Then I saw this ad on the back cover:
The body text begins:
Imagine: A daily commute without using a drop of gas.* The extended-range electric vehicle is no longer just a rumor. We have put tremendous design and engineering resources in place to make this vehicle a reality.
However, the fine print at the bottom of the page comes clean: "Concept Chevy Volt shown. Not available for sale."
The Volt was officially unveiled in January 02007 at the Detroit Auto Show, and since then, despite remaining more idea than reality, has been plugged, every which way but literally, around the world...
The Chevy Volt is still at least three years away from start of production and a good four to six months from real running prototypes. However none of that is slowing down General Motors from using the car to charge up its image.
[B]anners and billboards are turning up in high-visibility locations. [...] Many magazines over the last six months have also featured the image of the range-extended EV and now there is a TV ad as well.
(Quote and ad from "Three years before Job 1 and GM is already advertising the Volt", Autoblog Green, 13 September 02007.)
Here's what the Vehicle Line Director for the Volt, Tony Posawatz, says about it at the Chevrolet website:
Although we haven't said exactly when the Chevy Volt will come to market, we've set our internal targets to complete the vehicle by the end of 2010. The specific date depends on the results of rigorous battery testing that's going on right now.
Now, I don't own a car, although I do occasionally drive borrowed or hired vehicles: the expenses, hassles of traffic and parking, and (not least) environmental problems all associated with car ownership -- particularly in Hawaii -- have so far provided an overwhelming deterrent. So, I don't typically pay much attention to developments in automotive technology. However, that enormous industry's response to American society's comparatively sudden awakening to concerns of fuel sustainability and the like is too striking to go unnoticed, even by me.

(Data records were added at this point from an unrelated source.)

(** * cf-ghproxy-worker: the routing, cache-strategy and cache-key engine

    A shallow embedding of [src/worker.js] and the properties of its
    functions.  A JavaScript string is modelled as a [string] in which
    one character is one UTF-16 code unit: the strings the worker handles
    have all their code units below 256, a serialised URL being ASCII and
    the names and values of headers being the byte strings of the Fetch
    standard, which JavaScript sees with one code unit a byte.  So the
    length of a [string] is the length of the JavaScript string, and
    [substring] counts the same units.  The one place where text beyond
    that range lives is the list of a URLSearchParams object, whose names
    and values are kept in UTF-8, the encoding in which the serialiser
    writes them (module [UTF8]).  Status codes, loop counters and delays
    are modelled as [nat], seconds and calendar fields as [N], [null] and
    [undefined] as [None].  What the handler
    does to the world (cache lookups and writes, upstream fetches, waits)
    is returned as a list of effects; what it reads from the world (the
    clock, the cache, the network) is a record it is given.  Platform
    objects (URL, URLSearchParams, Headers) are modelled after their
    standards, each in a module of its own; the functions of the worker
    keep their names. *)

From Stdlib Require Import String Ascii List Arith NArith Lia Bool DecimalString.
From Stdlib Require Import DecimalN.
Import ListNotations.
Open Scope string_scope.
Open Scope nat_scope.
(** [x == y] *)
Definition eqb (x y : num) : bool :=
  match x, y with
  | Int a, Int b => a =? b
  | Float a, Float b => (a =? b)%float
  | Int a, Float b | Float b, Int a =>
      match compare_Z_float a b with Some Eq => true | _ => false end
  end.

End Py.

Import Py.

(** [bool(s)] of an optional string: [None] and the empty string are false. *)
Definition truthy (s : option string) : bool :=
  match s with
  | Some s => negb (String.eqb s "")
  | None => false
  end.

(** ** data.py: an entry of POKEMON_DATA

    The constructor of a Pokémon reads every key of an entry with
    [data[...]]: an entry is a record. *)

Module Species.

Record BaseStats := mk_base_stats {
  hp : Z;
  attack : Z;
  defense : Z;
  sp_attack : Z;
  sp_defense : Z;
  speed : Z
}.

Record t := mk {
  name : string;
  types : list string;
  moves : list string;
  base_stats : BaseStats
}.

End Species.

(** ** pokemon.py: class Pokemon *)

Module Pokemon.

Record t := mk {
  pokemon_id : Z;
  name : string;
  nickname : string;
  types : list string;
  level : Z;
  moves : list string;
  max_hp : Z;
  current_hp : Z;
  attack : Z;
  defense : Z;
  sp_attack : Z;
  sp_defense : Z;
  speed : Z;
  stat_stages : gmap string Z;
  status : option string
}.

Definition set_current_hp (hp : Z) (self : t) : t :=
  mk (pokemon_id self) (name self) (nickname self) (types self) (level self)
     (moves self) (max_hp self) hp (attack self) (defense self)
     (sp_attack self) (sp_defense self) (speed self) (stat_stages self)
     (status self).

Definition set_stat_stages (st : gmap string Z) (self : t) : t :=
  mk (pokemon_id self) (name self) (nickname self) (types self) (level self)
     (moves self) (max_hp self) (current_hp self) (attack self) (defense self)
     (sp_attack self) (sp_defense self) (speed self) st (status self).

Definition set_status (s : option string) (self : t) : t :=
  mk (pokemon_id self) (name self) (nickname self) (types self) (level self)
     (moves self) (max_hp self) (current_hp self) (attack self) (defense self)
     (sp_attack self) (sp_defense self) (speed self) (stat_stages self) s.

(** The stat stages [__init__] installs. *)
Definition initial_stat_stages : gmap string Z :=
  <["attack" := 0]> (<["defense" := 0]> (<["sp_attack" := 0]>
  (<["sp_defense" := 0]> (<["speed" := 0]> (<["accuracy" := 0]>
  (<["evasion" := 0]> ∅)))))).

Definition is_fainted (self : t) : bool := current_hp self <=? 0.

(** The part of [get_modified_stat] below the lookup of the base value. *)
Definition modified (self : t) (stat_name : string) (base_value : Z)
  : res num :=
  let stage := default 0 (stat_stages self !! stat_name) in
  rbind
    (if bool_decide (stat_name ∈ ["accuracy"; "evasion"]) then
       if 0 <=? stage then truediv (Int (3 + stage)) (Int 3)
       else truediv (Int 3) (Int (3 - stage))
     else
       if 0 <=? stage then truediv (Int (2 + stage)) (Int 2)
       else truediv (Int 2) (Int (2 - stage)))
    (fun multiplier =>
  rbind
    (if String.eqb stat_name "speed"
        && bool_decide (status self = Some "paralyzed")
     then mul multiplier (Float 0.5)
     else if String.eqb stat_name "attack"
             && bool_decide (status self = Some "burned")
     then mul multiplier (Float 0.5)
     else Ok multiplier)
    (fun multiplier =>
  rbind (mul (Int base_value) multiplier) (fun v =>
  rbind (int v) (fun z => Ok (Int z))))).

Definition get_modified_stat (self : t) (stat_name : string) : res num :=
  if String.eqb stat_name "attack" then modified self stat_name (attack self)
  else if String.eqb stat_name "defense" then
    modified self stat_name (defense self)
  else if String.eqb stat_name "sp_attack" then
    modified self stat_name (sp_attack self)
  else if String.eqb stat_name "sp_defense" then
    modified self stat_name (sp_defense self)
  else if String.eqb stat_name "speed" then
    modified self stat_name (speed self)
  else Ok (Float 1.0).

Definition take_damage (damage : Z) (self : t) : Z * t :=
  let damage := Z.max 1 damage in
  (damage, set_current_hp (Z.max 0 (current_hp self - damage)) self).

Definition heal (amount : Z) (self : t) : Z * t :=
  if is_fainted self then (0, self)
  else
    let old_hp := current_hp self in
    let self' := set_current_hp (Z.min (max_hp self) (current_hp self + amount)) self in
    (current_hp self' - old_hp, self').

Definition apply_status (new_status : string) (self : t) : bool * t :=
  if truthy (status self) then (false, self)
  else if String.eqb new_status "paralyzed"
          && bool_decide ("Electric" ∈ types self) then (false, self)
  else if String.eqb new_status "poisoned"
          && (bool_decide ("Poison" ∈ types self)
              || bool_decide ("Steel" ∈ types self)) then (false, self)
  else if String.eqb new_status "burned"
          && bool_decide ("Fire" ∈ types self) then (false, self)
  else (true, set_status (Some new_status) self).

Definition clear_status (self : t) : t := set_status None self.

Definition modify_stat_stage (stat : string) (stages : Z) (self : t) : Z * t :=
  match stat_stages self !! stat with
  | None => (0, self)
  | Some old_stage =>
      let new_stage := Z.max (-6) (Z.min 6 (old_stage + stages)) in
      (new_stage - old_stage,
       set_stat_stages (<[stat := new_stage]> (stat_stages self)) self)
  end.

Definition reset_stat_stages (self : t) : t :=
  set_stat_stages ((fun _ => 0) <$> stat_stages self) self.

(** [int((2 * base_hp * self.level) / 100) + self.level + 10] *)
Definition _calculate_hp (level base_hp : Z) : res Z :=
  rbind (truediv (Int (2 * base_hp * level)) (Int 100)) (fun q =>
  rbind (int q) (fun z => Ok (z + level + 10))).

(** [int((2 * base_stat * self.level) / 100) + 5] *)
Definition _calculate_stat (level base_stat : Z) : res Z :=
  rbind (truediv (Int (2 * base_stat * level)) (Int 100)) (fun q =>
  rbind (int q) (fun z => Ok (z + 5))).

I recently saw the 02006 documentary Who Killed the Electric Car?, a sort of policy whodunit about the mysterious fate of General Motors' EV1 which briefly flowered in the 01990s, before being withdrawn amid a cloud of suspicions and a flurry of angrily pointed fingers. Among the elements that make a strong impression in that film is the existence of a very committed core of car buyers who want to see automotive technology go green, and the success of the Toyota Prius has no doubt helped auto manufacturers to take this market segment much more seriously. The Volt has a sort of fansite (operated by a full-time physician who claims no affiliation with General Motors), which aims "to help make sure it does arrive!"
While the circulation of images and ideas about greener vehicles, similarly to the abundance of ideas about Greener Gadgets, is encouraging from a certain limited point of view, it leaves unscathed the underlying patterns and passions of consumption which arguably drive the gravest threats to our collective well-being. Still, I certainly join others in wishing great success to GM's hard-working battery of battery testers.
Meanwhile I find it a curious and fascinating strategy to advertise a concept car years ahead of its actual availability. I suppose in this case it's a long-term -- and I use that phrase without irony in this context -- branding strategy, as no one wants to be left behind if the vehicle market continues to migrate towards "greener" versions of existing products.
* These folks appear not to have heard about bicycles.
2 comments:
And if you want to buy into the who killed the electric car thinking, "futures artifacts" such as this one buy the company more time, so to speak, to extract every drop of value out of the fossil fuel economy while promoting itself (and earning social capital) as environmentally conscious. I find this particular type of advertising by the automobile companies as disingenuous and odious -- and not at all like the type of futures thinking that you and your colleagues are responsible for.
Thanks, Sean. I agree. Our interest is in diversifying the field of the imaginable, to enable the elaboration and pursuit of preferred alternatives. The car companies' aim here seems to be to pave the way (so to speak) for more of the same behaviour that got us into this mess.
Not surprisingly, though, whatever these differences at the level of purpose, their skilful manipulation of public conceptions of what's possible, probable and preferable does put to use some powerful communicative tools.
Selling us on a virtual product is one such tool. The Volt need only exist as a concept and a promise in order to re-engineer, to some extent, perceptions of the viability of car culture.
Other examples of companies, or other entities, marketing themselves on the premise of ostensibly imminent change?